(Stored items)

+++

(* ===== verification/Property.v ===== *)
(** [moProperty] (src/src/moProperty.{h,cpp}): the typed, self-converting
    values modules expose and presets store.

    A property keeps a type tag and an untyped pointer to its value; every
    access casts the pointer according to the tag ([CASTEDGET]).  The model
    keeps both, so that a cast at the wrong type is a [FBadAccess] and the tag
    invariant [prop_wf] is something to prove.  Setters convert what they are
    given to the property's own type ([AUTOCONVERT]) and then call the
    registered callbacks in map order; here a setter returns the calls it
    makes, which the owner of the property (Module.v) carries out. *)
From Stdlib Require Import SpecFloat.
From S2P Require Import Prelude StdMap Numeric Utils.

(** ** Data *)

Record moPoint := { pt_x : double; pt_y : double }.
Definition moPointList := list moPoint.

Inductive moPropertyType :=
  | MO_PROPERTY_NONE
  | MO_PROPERTY_BOOL
  | MO_PROPERTY_STRING
  | MO_PROPERTY_INTEGER
  | MO_PROPERTY_DOUBLE
  | MO_PROPERTY_POINTLIST.

(** What [val] points to. *)
Inductive pvalue :=
  | VBool (b : bool)
  | VString (s : string)
  | VInt (z : Z)
  | VDouble (d : double)
  | VPoints (l : moPointList).

#[export] Instance moPoint_eq_dec : EqDecision moPoint.
Proof. solve_decision. Defined.
#[export] Instance moPropertyType_eq_dec : EqDecision moPropertyType.
Proof. solve_decision. Defined.
#[export] Instance pvalue_eq_dec : EqDecision pvalue.
Proof. solve_decision. Defined.

Definition type_of (v : pvalue) : moPropertyType :=
  match v with
  | VBool _ => MO_PROPERTY_BOOL
  | VString _ => MO_PROPERTY_STRING
  | VInt _ => MO_PROPERTY_INTEGER
  | VDouble _ => MO_PROPERTY_DOUBLE
  | VPoints _ => MO_PROPERTY_POINTLIST
  end.

(** [callbacks] maps the address of a function to its user data (the address
    of the module that registered it). *)
Record moProperty := {
  p_type : moPropertyType;
  p_callbacks : smap Z nat;
  p_description : string;
  p_val : option pvalue;
  p_readonly : bool;
  p_have_min : bool;
  p_have_max : bool;
  p_have_choices : bool;
  p_is_text : bool;
  p_val_min : Z;
  p_val_max : Z;
  p_val_choices : string;
}.

(** A callback invocation: function address and user data. *)
Definition call : Type := Z * nat.

Definition with_val (v : option pvalue) (p : moProperty) : moProperty :=
  {| p_type := p_type p; p_callbacks := p_callbacks p; p_description := p_description p;
     p_val := v; p_readonly := p_readonly p; p_have_min := p_have_min p;
     p_have_max := p_have_max p; p_have_choices := p_have_choices p; p_is_text := p_is_text p;
     p_val_min := p_val_min p; p_val_max := p_val_max p; p_val_choices := p_val_choices p |}.
(** [x] returns with [Q], or stops with a fault that [B] admits. *)
Definition yields {A} (B : world → fault → Prop) (x : M A) (w : world) (Q : A → world → Prop) : Prop :=
  match x w with Ok (r, w') => Q r w' | Fault f => B w f end.
Definition guarded {A} (B : world → fault → Prop) (x : M A) (w : world) : Prop :=
  world_wf w → yields B x w (λ _ w', quiet w w').

(** Faults admitted later are admitted earlier. *)
Class Pulls (B : world → fault → Prop) := pulls w w' f : alive w w' → B w' f → B w f.
#[export] Instance blamed_pulls {V : Virtuals} K : Pulls (blamed K).
Proof. intros w w' f Hl (c & w2 & Hk & Hw2 & Hl2 & Hc). exists c, w2. split_and!; try done; [by trans w'|apply Hc..]. Qed.
Definition any_fault : world → fault → Prop := λ _ _, True.
#[export] Instance any_fault_pulls : Pulls any_fault.
Proof. done. Qed.

Lemma blamed_none {V : Virtuals} w f : ¬ blamed [] w f.
Proof. by intros (c & w' & Hk%elem_of_nil & _). Qed.
Lemma blamed_sub {V : Virtuals} K K' w f : K ⊆ K' → blamed K w f → blamed K' w f.
Proof. intros Hs (c & w' & Hk & H). exists c, w'. split; [by apply Hs|done]. Qed.

Lemma yields_run {A} B (x : M A) w (Q : A → world → Prop) r w' :
  x w = Ok (r, w') → Q r w' → yields B x w Q.
Proof. unfold yields. by intros ->. Qed.
Lemma yields_impl {A} (B B' : world → fault → Prop) (x : M A) w (Q Q' : A → world → Prop) :
  yields B x w Q → (∀ f, B w f → B' w f) → (∀ r w', x w = Ok (r, w') → Q r w' → Q' r w') → yields B' x w Q'.
Proof. unfold yields. destruct (x w) as [[r w']|]; auto. Qed.
Lemma yields_bind {A A'} B `{!Pulls B} (x : M A) (k : A → M A') w (P : A → world → Prop) Q :
  yields B x w P → (∀ r w', x w = Ok (r, w') → P r w' → alive w w' ∧ yields B (k r) w' Q) →
  yields B (x ≫= k) w Q.
Proof.
  unfold yields. intros Hx Hk. rewrite bind_run. destruct (x w) as [[r w1]|f]; [|done].
  destruct (Hk r w1 eq_refl Hx) as [Hl H]. destruct (k r w1) as [[r2 w2]|f]; [done|]. by eapply pulls.
Qed.
(** A first step that is known to return. *)
Lemma yields_after {A A'} B `{!Pulls B} (x : M A) (k : A → M A') w r w1 Q :
  x w = Ok (r, w1) → alive w w1 → yields B (k r) w1 Q → yields B (x ≫= k) w Q.
Proof.
  intros Hx Hl Hk. apply (yields_bind B x k w (λ r' w', r' = r ∧ w' = w1)); [by eapply yields_run|].
  intros ? ? _ [-> ->]. done.
Qed.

+++

> **What is needed**: Above are the records; from them, give again exactly the lines from the one containing "match x w with" to the one containing "Proof. unfold yields. destruct", both lines included, and nothing more.

> **Expected answer**:
  match x w with Ok (r, w') => Q r w' | Fault f => B w f end.
Definition guarded {A} (B : world → fault → Prop) (x : M A) (w : world) : Prop :=
  world_wf w → yields B x w (λ _ w', quiet w w').

(** Faults admitted later are admitted earlier. *)
Class Pulls (B : world → fault → Prop) := pulls w w' f : alive w w' → B w' f → B w f.
#[export] Instance blamed_pulls {V : Virtuals} K : Pulls (blamed K).
Proof. intros w w' f Hl (c & w2 & Hk & Hw2 & Hl2 & Hc). exists c, w2. split_and!; try done; [by trans w'|apply Hc..]. Qed.
Definition any_fault : world → fault → Prop := λ _ _, True.
#[export] Instance any_fault_pulls : Pulls any_fault.
Proof. done. Qed.

Lemma blamed_none {V : Virtuals} w f : ¬ blamed [] w f.
Proof. by intros (c & w' & Hk%elem_of_nil & _). Qed.
Lemma blamed_sub {V : Virtuals} K K' w f : K ⊆ K' → blamed K w f → blamed K' w f.
Proof. intros Hs (c & w' & Hk & H). exists c, w'. split; [by apply Hs|done]. Qed.

Lemma yields_run {A} B (x : M A) w (Q : A → world → Prop) r w' :
  x w = Ok (r, w') → Q r w' → yields B x w Q.
Proof. unfold yields. by intros ->. Qed.
Lemma yields_impl {A} (B B' : world → fault → Prop) (x : M A) w (Q Q' : A → world → Prop) :
  yields B x w Q → (∀ f, B w f → B' w f) → (∀ r w', x w = Ok (r, w') → Q r w' → Q' r w') → yields B' x w Q'.
Proof. unfold yields. destruct (x w) as [[r w']|]; auto. Qed.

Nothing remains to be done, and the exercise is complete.